India and Italy are emerging from a nearly decade-long rupture caused by the 2014 cancellation of the AgustaWestland helicopter contract after a bribery scandal. The fallout was not limited to that deal — it froze torpedo supplies to the Indian Navy's Scorpène-class submarines, stalled upgrades to over 20 Sea King helicopters, and disrupted naval logistics ties that had operated quietly for years.
For Italy, the crisis exposed the depth of its otherwise understated role in India’s military ecosystem. Rome had become a key supplier of naval subsystems and rotorcraft, a dependency that New Delhi could not easily replace. The rupture forced both capitals to reassess what the partnership meant — and what losing it would cost in terms of readiness and interoperability.
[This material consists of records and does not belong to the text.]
(* ===== verification/Driver.v ===== *)
(** * Channel, start and stop (src/c/mac80211.c)

    mt7603_set_channel_ext and its callers, the receive rings, and the start
    and stop callbacks, with the device state they change.  A local array is
    the argument [stack] (commands) or [ops] (register sequences): it holds
    arbitrary values. *)

From S2P Require Import Prelude Rust Ffi Regmap Mac Mcu Eeprom Sta Entry Usb Cmd Download Plan Dev.
Local Open Scope Z_scope.
Local Open Scope rust_scope.

Definition DMA_TCFR1 : Z := 0x00021c84.
Definition CHAN_BUF : nat := 128.
Definition START_BUF : nat := MT7603_EEPROM_SIZE + 64.

(** What the driver reads of a [cfg80211_chan_def]: the number of the channel,
    [None] for a null pointer, whether it is 40 MHz wide, and the first centre
    frequency. *)
Record chan_def := ChanDef { cd_chan : option Z; cd_width_40 : bool; cd_center_freq1 : Z }.

(** [seq = dev->cmd_seq = (dev->cmd_seq % 15) + 1] *)
Definition next_seq (dev : Dev.t) : Z := Dev.cmd_seq dev `mod` 15 + 1.

Section driver.
Variable K : kernel.
Variable p : profile.

(** ** Channel *)

Definition clamp_channel (channel : Z) : Z :=
  if (channel <? 1) || (14 <? channel) then 1 else channel.
(* ===== verification/Vif.v ===== *)
(** * Interfaces, receive filter, BSS and stations (src/c/mac80211.c)

    The callbacks that follow mac80211's configuration: interfaces added and
    removed, the receive filter, changes of the BSS, stations, and the removal
    of the driver.  They ignore the results of their transfers. *)

From S2P Require Import Prelude Rust Ffi Regmap Mac Mcu Sta Ap Entry Usb Device Cmd Plan Dev Driver Bank Keys.
From stdpp Require Import functions.
Local Open Scope Z_scope.
Local Open Scope rust_scope.

(** Filter flags of mac80211, as the kernel's header numbers them. *)
Definition FIF_ALLMULTI : Z := 1 ≪ 1.
Definition FIF_FCSFAIL : Z := 1 ≪ 2.
Definition FIF_PLCPFAIL : Z := 1 ≪ 3.
Definition FIF_BCN_PRBRESP_PROMISC : Z := 1 ≪ 4.
Definition FIF_CONTROL : Z := 1 ≪ 5.
Definition FIF_OTHER_BSS : Z := 1 ≪ 6.
Definition FIF_PSPOLL : Z := 1 ≪ 7.

Definition RMAC_CB0R0 : Z := 0x00021804.
Definition RMAC_CB0R1 : Z := 0x00021808.

(** [(flags & f) != 0] *)
Definition has_flag (flags f : Z) : bool := negb (Z.land flags f =? 0).

(** The parts of the [changed] bit set the driver looks at. *)
Record bss_changes := BssChanges {
  ch_beacon : bool; ch_beacon_enabled : bool; ch_beacon_int : bool; ch_bssid : bool; ch_assoc : bool
}.
(** What it reads of an [ieee80211_bss_conf]; [None] stands for a null pointer
    on the way to a channel, or to the address. *)
Record bss_conf := BssConf {
  bi_bssid : option (list Z); bi_oper_channel : option Z; bi_enable_beacon : bool;
  bi_beacon_int : Z; bi_bss_channel : option Z
}.

Section vif.
Variable K : kernel.
Variable p : profile.

(** ** Interfaces and the receive filter *)

(** The two words of the BSSID registers; bit 16 makes the entry valid. *)
Definition write_bssid (addr : list Z) : io Z :=
  _ ← mt7603_usb_write_reg K p RMAC_CB0R0 (addr_lo addr);
  mt7603_usb_write_reg K p RMAC_CB0R1 (Z.lor (addr_hi addr) (shl32 1 16)).

(** [ops] is the local array of 32 entries, here and in the next functions. *)
Definition mt7603_mac80211_add_interface (ops : list RegWriteOp) (dev : Dev.t) (v : vif)
    : io (Z * Dev.t) :=
  '(ops, dev) ← (if bool_decide (vif_type v = MONITOR) then
      let dev := Dev.set_monitor_count dev (Dev.monitor_count dev + 1) in
      ops ← (if Dev.running dev then
               run_sequence K p 4 (mt7603_rust_build_rx_filter_sequence true
                 (has_flag (Dev.filter_flags dev) FIF_FCSFAIL)) ops
             else mret ops);
      mret (ops, dev)
    else mret (ops, dev));
  if negb (is_zero_ether_addr (vif_addr v)) then
    _ ← run_sequence K p 32 (mt7603_rust_build_own_mac_sequence (Some (vif_addr v))) ops;
    if bool_decide (vif_type v = AP) then
      _ ← write_bssid (vif_addr v); mret (0, Dev.set_ap_vif dev (Some (vif_id v)))
    else mret (0, dev)
  else mret (0, dev).

(** [ops] has 4 entries. *)
Definition mt7603_mac80211_remove_interface (ops : list RegWriteOp) (dev : Dev.t) (v : vif)
    : io Dev.t :=
  dev ← (if bool_decide (vif_type v = MONITOR) then
      let dev := if 0 <? Dev.monitor_count dev
                 then Dev.set_monitor_count dev (Dev.monitor_count dev - 1) else dev in
      (if (Dev.monitor_count dev =? 0) && Dev.running dev then
         _ ← run_sequence K p 4 (mt7603_rust_build_rx_filter_sequence false false) ops; mret tt
       else mret tt) ;;
      mret dev
    else mret dev);
  if bool_decide (Dev.ap_vif dev = Some (vif_id v)) then
    let dev := Dev.set_beacon_enabled dev false in
    call_kernel CancelBeaconWork ;;
    mret (Dev.set_ap_vif dev None)
  else mret dev.

(** Returns the flags it supports of those offered. *)
Definition mt7603_mac80211_configure_filter (ops : list RegWriteOp) (dev : Dev.t)
    (total_flags flags : Z) : io (Z * Dev.t) :=
  let dev := Dev.set_filter_flags dev flags in
  let total_flags := Z.land total_flags
    (Z.lor (Z.lor (Z.lor (Z.lor (Z.lor (Z.lor FIF_ALLMULTI FIF_BCN_PRBRESP_PROMISC) FIF_CONTROL)
      FIF_OTHER_BSS) FIF_FCSFAIL) FIF_PLCPFAIL) FIF_PSPOLL) in
  (if Dev.running dev then
     let promisc := (0 <? Dev.monitor_count dev) || has_flag flags FIF_BCN_PRBRESP_PROMISC in
     let fcs_fail := has_flag flags FIF_FCSFAIL in
     _ ← run_sequence K p 4 (mt7603_rust_build_rx_filter_sequence promisc fcs_fail) ops; mret tt
   else mret tt) ;;
  mret (total_flags, dev).

(** ** Stations *)

(** [if (ch && ch->hw_value != dev->current_channel) mt7603_set_channel(...)] *)
Definition tune (stack : list Z) (dev : Dev.t) (ch : option Z) : io Dev.t :=
  match ch with
  | Some ch =>
      if negb (ch =? Dev.current_channel dev) then
        '(_, dev) ← mt7603_set_channel K p stack dev ch; mret dev
      else mret dev
  | None => mret dev
  end.

(** The station table from [addr], and the session word of slot 1 cleared. *)
Definition apply_wtbl (ops : list RegWriteOp) (addr : list Z) : io unit :=
  out ← call (mt7603_rust_build_wtbl_sta_sequence (Some addr) (Some ops) 32 (Some 0%nat));
  match out with
  | (ret, Some ops, Some written) =>
      if (ret =? 0) && bool_decide (0 < written)%nat then
        _ ← mt7603_execute_reg_ops K p (take written ops);
        _ ← mt7603_usb_write_reg K p 0x0004007C 0;
        mret tt
      else mret tt
  | _ => undefined
  end.

(** [entry] is what [cfg80211_get_bss] finds in the scan cache: an entry, with
    its channel if it has one. *)
Definition mt7603_mac80211_sta_add (stack : list Z) (ops : list RegWriteOp) (dev : Dev.t)
    (v : option vif) (sta_addr : list Z) (entry : option (option Z)) : io (Z * Dev.t) :=
  let valid := negb (is_zero_ether_addr sta_addr) in
  dev ← (if negb (is_ap v) && valid then
      match entry with
      | Some channel => tune stack dev channel
      | None => tune stack dev (v ≫= vif_channel)
      end
    else mret dev);
  if valid then
    (if negb (is_ap v) then _ ← write_bssid sta_addr; mret tt else mret tt) ;;
    apply_wtbl ops sta_addr ;;
    mret (0, dev)
  else mret (0, dev).

(** The address words of the table entry of slot 1. *)
Definition clear_entry : io unit :=
  _ ← mt7603_usb_write_reg K p 0x00028020 0;
  _ ← mt7603_usb_write_reg K p 0x00028024 0;
  _ ← mt7603_usb_write_reg K p 0x00028028 0;
  mret tt.
Definition clear_bssid : io unit :=
  _ ← mt7603_usb_write_reg K p RMAC_CB0R0 0;
  _ ← mt7603_usb_write_reg K p RMAC_CB0R1 0;
  mret tt.

Definition mt7603_mac80211_sta_remove (v : option vif) : io Z :=
  (if negb (is_ap v) then clear_bssid else mret tt) ;;
  clear_entry ;;
  mret 0.

(** ** Changes of the BSS *)

(** [dw &= ~(0x3 << 24)] on RMACDR: one BSSID. *)
Definition single_bssid : io unit := modify_reg K p RMAC_RMACDR (λ dw, Z.ldiff dw (0x3 ≪ 24)).

(** The part for an access point's own interface. *)
Definition bss_own_vif (ops : list RegWriteOp) (dev : Dev.t) (v : option vif)
    : io (list RegWriteOp * Dev.t) :=
  match v with
  | Some v =>
      if bool_decide (vif_type v = AP) && negb (is_zero_ether_addr (vif_addr v)) then
        let dev := Dev.set_ap_vif dev (Some (vif_id v)) in
        ops ← run_sequence K p 32 (mt7603_rust_build_own_mac_sequence (Some (vif_addr v))) ops;
        _ ← write_bssid (vif_addr v);
        single_bssid ;;
        mret (ops, dev)
      else mret (ops, dev)
  | None => mret (ops, dev)
  end.

(** The beacon part, entered when one of the beacon bits is set. *)
Definition bss_beacon (ops : list RegWriteOp) (dev : Dev.t) (v : option vif) (info : option bss_conf)
    (changed : bss_changes) : io (list RegWriteOp * Dev.t) :=
  '(ops, dev) ← bss_own_vif ops dev v;
  if from_option bi_enable_beacon false info then
    let bint := from_option bi_beacon_int 0 info in
    let dev := Dev.set_beacon_enabled (Dev.set_beacon_int dev (if bint =? 0 then 100 else bint)) true in
    ops ← run_sequence K p 32 (mt7603_rust_build_ap_bss_sync_sequence (Dev.beacon_int dev) true) ops;
    call_kernel (ScheduleBeaconWork 0) ;;
    mret (ops, dev)
  else if ch_beacon_enabled changed then
    let dev := Dev.set_beacon_enabled dev false in
    call_kernel CancelBeaconWork ;;
    ops ← run_sequence K p 32 (mt7603_rust_build_ap_bss_sync_sequence 0 false) ops;
    mret (ops, dev)
  else mret (ops, dev).

(** The association part with a BSSID: tune, program the BSSID, the table. *)
Definition bss_join (stack : list Z) (ops : list RegWriteOp) (dev : Dev.t) (v : option vif)
    (info : option bss_conf) (bssid : list Z) (entry : option (option Z)) : io Dev.t :=
  dev ← (match entry with
         | Some channel => tune stack dev channel
         | None =>
             match info ≫= bi_bss_channel with
             | Some ch => tune stack dev (Some ch)
             | None => tune stack dev (v ≫= vif_channel)
             end
         end);
  r ← mt7603_usb_write_reg K p RMAC_CB0R0 (addr_lo bssid);
  (if r =? 0 then
     _ ← mt7603_usb_write_reg K p RMAC_CB0R1 (Z.lor (addr_hi bssid) (shl32 1 16)); mret tt
   else mret tt) ;;
  single_bssid ;;
  (if negb (is_ap v) then apply_wtbl ops bssid else mret tt) ;;
  mret dev.

Definition mt7603_mac80211_bss_info_changed (stack : list Z) (ops : list RegWriteOp) (dev : Dev.t)
    (v : option vif) (info : option bss_conf) (changed : bss_changes) (entry : option (option Z))
    : io Dev.t :=
  dev ← tune stack dev (info ≫= bi_oper_channel);
  '(ops, dev) ← (if ch_beacon changed || ch_beacon_enabled changed || ch_beacon_int changed
                 then bss_beacon ops dev v info changed else mret (ops, dev));
  if ch_bssid changed || ch_assoc changed then
    match info ≫= bi_bssid with
    | Some bssid =>
        if negb (is_zero_ether_addr bssid) then bss_join stack ops dev v info bssid entry
        else if negb (is_ap v) then clear_bssid ;; clear_entry ;; mret dev else mret dev
    | None => if negb (is_ap v) then clear_bssid ;; clear_entry ;; mret dev else mret dev
    end
  else mret dev.

(** ** Removal of the driver

    The rest of mt7603_unregister_mac80211 gives the handle back to mac80211. *)

Definition mt7603_unregister_mac80211 (dev : Dev.t) : io Dev.t :=
  let dev := Dev.set_beacon_enabled (Dev.set_running dev false) false in
  call_kernel CancelBeaconWork ;;
  dev ← mt7603_stop_rx dev;
  call_kernel KillAnchored ;;
  mret dev.
End vif.

(** ** The state the callbacks keep

    Whatever happens on the bus, the driver's own state depends on the
    callbacks alone; [soft] is the part of it that says what mac80211 asked
    for. *)

Record soft_state := Soft {
  as_running : bool; as_monitors : Z; as_filter : Z; as_ap : option nat;
  as_beacon : bool; as_beacon_int : Z
}.
#[export] Instance soft_state_eq_dec : EqDecision soft_state.
Proof. solve_decision. Defined.

Definition soft (d : Dev.t) : soft_state :=
  Soft (Dev.running d) (Dev.monitor_count d) (Dev.filter_flags d) (Dev.ap_vif d)
    (Dev.beacon_enabled d) (Dev.beacon_int d).

(** The invariant: fields in range, a registered channel or none yet, a
    command sequence number below 16, and a beacon interval while beaconing. *)
Record driver_inv (d : Dev.t) : Prop := {
  di_wf : Dev.wf d;
  di_channel : 0 ≤ Dev.current_channel d ≤ 14 ∧ 0 ≤ Dev.current_bw d ≤ 1;
  di_seq : 0 ≤ Dev.cmd_seq d ≤ 15;
  di_monitors : 0 ≤ Dev.monitor_count d;
  di_beacon : Dev.beacon_enabled d = true → 0 < Dev.beacon_int d;
}.

Definition rings_of (d : Dev.t) : list rx_urb * bool * bool := (Dev.rx_urbs d, Dev.cmd_urb d, Dev.cmd_buf d).

(** From [d], a callback that leaves the rings alone may end in [d'], with the
    state [s]. *)
Definition goes (d : Dev.t) (s : soft_state) (d' : Dev.t) : Prop :=
  driver_inv d' ∧ rings_of d' = rings_of d ∧ soft d' = s.

Lemma initial_inv : driver_inv Dev.initial.
Proof. split; [vm_decide|simpl; lia..|done]. Qed.

Lemma goes_refl d : driver_inv d → goes d (soft d) d.
Proof. done. Qed.

Lemma goes_inv d s d' : goes d s d' → driver_inv d'.
Proof. by intros [? _]. Qed.

(** *** Transfers that take nothing *)

Section steady.
Context (K : kernel) (p : profile).

Lemma write_steady a v : is_u32 a → emits (mt7603_usb_write_reg K p a v) (λ _ e, True ∧ steady e).
Proof.
  intros Ha. eapply emits_weaken; [by apply write_plan|]. cbn beta. intros r e [_ Hp].
  split; [done|by eapply performs_steady].
Qed.

Lemma modify_steady a f : is_u32 a → emits (modify_reg K p a f) (λ _ e, True ∧ steady e).
Proof.
  intros Ha. eapply emits_weaken; [by apply modify_harmless|]. by intros _ e [_ (? & ? & _)].
Qed.

Lemma reg_request_addrs r seq :
  reg_request_wf r → (∀ wcid tid n en prev, r = BaSession wcid tid n en prev → wcid = 0 ∨ wcid = 1) →
  reg_request_spec r = Ok seq → Forall (λ op, is_u32 (addr op)) seq.
Proof.
  intros _ Hba. destruct r; cbn [reg_request_spec].
  - intros [= <-]. apply static_addrs.
  - case_decide; [|done]. intros [= <-]. vm_decide.
  - intros [= <-]. apply own_mac_addrs.
  - intros [= <-]. apply wtbl_sta_addrs.
  - intros [= <-]. unfold bss_sync_ops. destruct enable; repeat constructor; vm_decide.
  - intros [= <-]. repeat constructor; vm_decide.
  - case_decide; [|done]. intros [= <-]. constructor; [|done].
    destruct (Hba _ _ _ _ _ eq_refl) as [-> | ->]; vm_decide.
Qed.
Definition sample_ap : vif := Vif 7 AP [0x00; 0x0c; 0x43; 0x01; 0x02; 0x03] None.
Definition sample_life : list callback :=
  [CbAddInterface sample_ap; CbStart; CbAddInterface (Vif 8 MONITOR (replicate 6 0) None);
   CbConfig (ChanDef (Some 6) false 2437) true;
   CbBssInfoChanged (Some sample_ap) (Some (BssConf None None true 0 None))
     (BssChanges false true false false false) None].
Definition some_bytes (n : nat) : list Z := replicate n 0xa5.
Definition some_ops (n : nat) : list RegWriteOp := replicate n (0 ↤ 0).

Lemma sample_life_wf : Forall callback_wf sample_life.
Proof.
  repeat apply List.Forall_cons; [..|apply List.Forall_nil]; cbn [callback_wf]; try done;
    try (split; vm_decide). split; [split; vm_decide|]. intros i [= <-]. split; [vm_decide|done].
Qed.

Lemma callbacks_refine_soft_state_witness :
  ∃ d' new, run_callbacks starved_kernel Release some_bytes some_ops Dev.initial sample_life [] = Done (d', new) ∧
    soft d' = Soft true 1 0 (Some 7%nat) true 100 ∧ driver_inv d'.
Proof.
  destruct (callbacks_refine_soft_state starved_kernel Release some_bytes some_ops Dev.initial sample_life
    (λ n, length_replicate n _) (λ n, length_replicate n _) initial_inv sample_life_wf [])
    as (d' & new & Heq & Hinv & Hsoft & _).
  exists d', new. split; [exact Heq|]. split; [rewrite Hsoft; reflexivity|exact Hinv].
Defined.

(** Nothing is leaked: from a driver that holds nothing, any sequence of
    callbacks that ends with stop or with the removal of the driver has given
    back every buffer and every URB it took, on every path of failed
    allocations and transfers, and leaves the driver neither running nor
    beaconing. *)
Theorem stopped_driver_holds_nothing K p stack ops d cbs :
  (∀ n, length (stack n) = n) → (∀ n, length (ops n) = n) → driver_inv d → Forall callback_wf cbs →
  rings_empty d → ends_stopped cbs →
  emits (run_callbacks K p stack ops d cbs) (λ d' e,
    mem e = 0 ∧ urbs e = 0 ∧ Dev.running d' = false ∧ Dev.beacon_enabled d' = false).
Proof.
  intros Hst Hops Hd Hcbs Hempty Hends.
  eapply emits_weaken; [by apply run_callbacks_steps|]. cbn beta.
  intros d' e [(_ & Hsoft & Hm & Hu) Hz]. destruct (Hz Hends) as [Hm' Hu'].
  assert (ring_mem d = 0 ∧ ring_urbs d = 0) as [Hm0 Hu0] by by apply rings_empty_hold.
  split; [lia|]. split; [lia|].
  assert (∃ cbs0 cb, cbs = cbs0 ++ [cb] ∧ (cb = CbStop ∨ cb = CbUnregister)) as (cbs0 & cb & -> & Hcb).
  { destruct Hends as [E|E]; apply last_Some in E as [cbs0 ->]; eauto. }
  rewrite foldl_app in Hsoft. cbn [foldl] in Hsoft.
  destruct Hcb as [-> | ->]; by injection Hsoft.
Qed.
(** The completion of the command-response URB only logs the event: whether
    it submits the URB again. *)
Definition mt7603_cmd_rsp_complete (running : bool) (status : Z) : bool :=
  running && negb (status =? ENOENT) && negb (status =? ESHUTDOWN) && negb (status =? ECONNRESET).

(** ** Termination and memory safety *)

Definition frames (es : list rx_event) : list (rx_status * list Z) :=
  omap (λ e, match e with RxFrame st d => Some (st, d) | TxStatus _ _ => None end) es.

Lemma frames_app es1 es2 : frames (es1 ++ es2) = frames es1 ++ frames es2.
Proof. apply omap_app. Qed.

(** Frames that are disjoint pieces of [buf] between [lo] and [hi], in order. *)
Fixpoint laid_out (buf : list Z) (lo hi : nat) (fs : list (rx_status * list Z)) : Prop :=
  match fs with
  | [] => True
  | (_, d) :: fs => ∃ pos, (lo ≤ pos ∧ pos + length d ≤ hi)%nat ∧
      d = take (length d) (drop pos buf) ∧ laid_out buf (pos + length d) hi fs
  end.

(** A status mac80211 accepts: the registered centre frequency of the channel
    the driver is on, an MCS below 16 or an index into the registered rates. *)
Definition status_ok (current_channel : Z) (st : rx_status) : Prop :=
  rs_freq st = 2407 + 5 * Z.max 1 current_channel ∧
  (1 ≤ current_channel ≤ 13 → (rs_freq st, current_channel) ∈ mt7603_channels_2ghz) ∧
  (rs_no_signal st = true ↔ rs_signal st = 0) ∧ is_i8 (rs_signal st) ∧
  0 ≤ rs_rate_idx st < match rs_encoding st with
    | RX_ENC_HT => 16 | RX_ENC_LEGACY => Z.of_nat (length mt7603_rates_2ghz) end.

Lemma channel_freq ch : 1 ≤ ch ≤ 13 → (2407 + 5 * Z.max 1 ch, ch) ∈ mt7603_channels_2ghz.
Proof.
  intros Hch. pattern ch. eapply (range_forall _ 1 13); [by vm_compute|lia].
Qed.

Lemma laid_out_lower buf lo lo' hi fs :
  (lo' ≤ lo)%nat → laid_out buf lo hi fs → laid_out buf lo' hi fs.
Proof. destruct fs as [|[st d] fs]; [done|]. intros ? (pos & ? & ?). exists pos. split; [lia|done]. Qed.

Lemma laid_out_app buf lo mid hi fs1 fs2 :
  (lo ≤ mid ≤ hi)%nat → laid_out buf lo mid fs1 → laid_out buf mid hi fs2 →
  laid_out buf lo hi (fs1 ++ fs2).
Proof.
  revert lo. induction fs1 as [|[st d] fs1 IH]; intros lo Hm H1 H2; simpl.
  - eapply laid_out_lower; [|done]. lia.
  - destruct H1 as (pos & ? & Hd & H1). exists pos. split_and!; [lia..|done|].
    apply IH; [lia|done..].
Qed.

Section safety.
Context (rssi_offset_2g current_channel : Z) (dev_alloc_skb : nat → nat → bool).
Context (stack_info : RxInfo) (buf : list Z) (actual_length : nat).
Context (Hbuf : Forall is_u8 buf) (Hoff : is_i8 rssi_offset_2g).
Context (Hlen : (actual_length ≤ length buf)%nat) (Hch : 0 ≤ current_channel).

Lemma byte_u8 i : is_u8 (nth i buf 0).
Proof.
  destruct (decide (i < length buf)%nat).
  - rewrite Forall_nth in Hbuf. by apply Hbuf.
  - rewrite nth_overflow by lia. vm_decide.
Qed.

Lemma rx_set_rate_ok r : rate_ok r →
  let '(enc, idx, _, _) := rx_set_rate r in
  0 ≤ idx < match enc with RX_ENC_HT => 16 | RX_ENC_LEGACY => 12 end.
Proof.
  intros [Hr Hi]. unfold rx_set_rate.
  change (Z.land r 0x80) with (Z.land r (2 ^ 7)).
  change (negb (Z.land r (2 ^ 7) =? 0)) with (flag r (2 ^ 7)). rewrite flag_testbit by lia.
  rewrite (mask_bits r 0x1f 5) by done. pose proof (bits_uint 0 5 r ltac:(lia)) as Hb.
  unfold is_uint in Hb. destruct (Z.testbit r 7); [lia|].
  destruct (Z.ltb_spec (bits 0 5 r) 12); lia.
Qed.

Lemma rx_set_status_ok n info fc b9 b10 :
  rx_info_ok n info → status_ok current_channel (rx_set_status current_channel info fc b9 b10).
Proof.
  intros (_ & _ & _ & _ & Hrssi & Hrate & _). unfold rx_set_status.
  pose proof (rx_set_rate_ok (rate info) Hrate) as Hr.
  destruct (rx_set_rate (rate info)) as [[[enc idx] bw] sgi]. unfold status_ok. simpl.
  assert (2407 + (if current_channel =? 0 then 1 else current_channel) * 5 =
    2407 + 5 * Z.max 1 current_channel) as -> by (destruct (Z.eqb_spec current_channel 0); lia).
  split; [done|]. split; [apply channel_freq|]. split; [apply Z.eqb_eq|done].
Qed.

Lemma txs_entries_done n e :
  (e + 20 * n ≤ length buf)%nat → ∃ es, txs_entries buf n e = Done es ∧ frames es = [].
Proof.
  revert e. induction n as [|n IH]; intros e He; [by exists []|]. cbn [txs_entries].
  unfold txs_entry. rewrite !peek_nth by lia. cbn [mbind outcome_bind].
  destruct (IH (e + 20)%nat) as (es & -> & Hes); [lia|].
  eexists. split; [done|]. by simpl.
Qed.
Italy has since worked to rebuild trust through diplomatic channels and targeted defense engagements, while India has signaled willingness to resume ties where mutual benefit is clear. The renewed relationship, however, remains cautious, with both sides aware that another incident could permanently sever the link.
The financial impact of the breakdown was significant, though exact contract figures for the lost deals are not specified in available sources. The cost of replacing stalled maintenance and supply chains likely ran into hundreds of millions of dollars over the decade, analysts suggest.
A credible counter-argument holds that Italy’s role in India’s military may have been overstated — that New Delhi has diversified suppliers since 2014 and could absorb further rupture without critical capability gaps. Yet the careful pace of rapprochement suggests neither capital is willing to test that claim.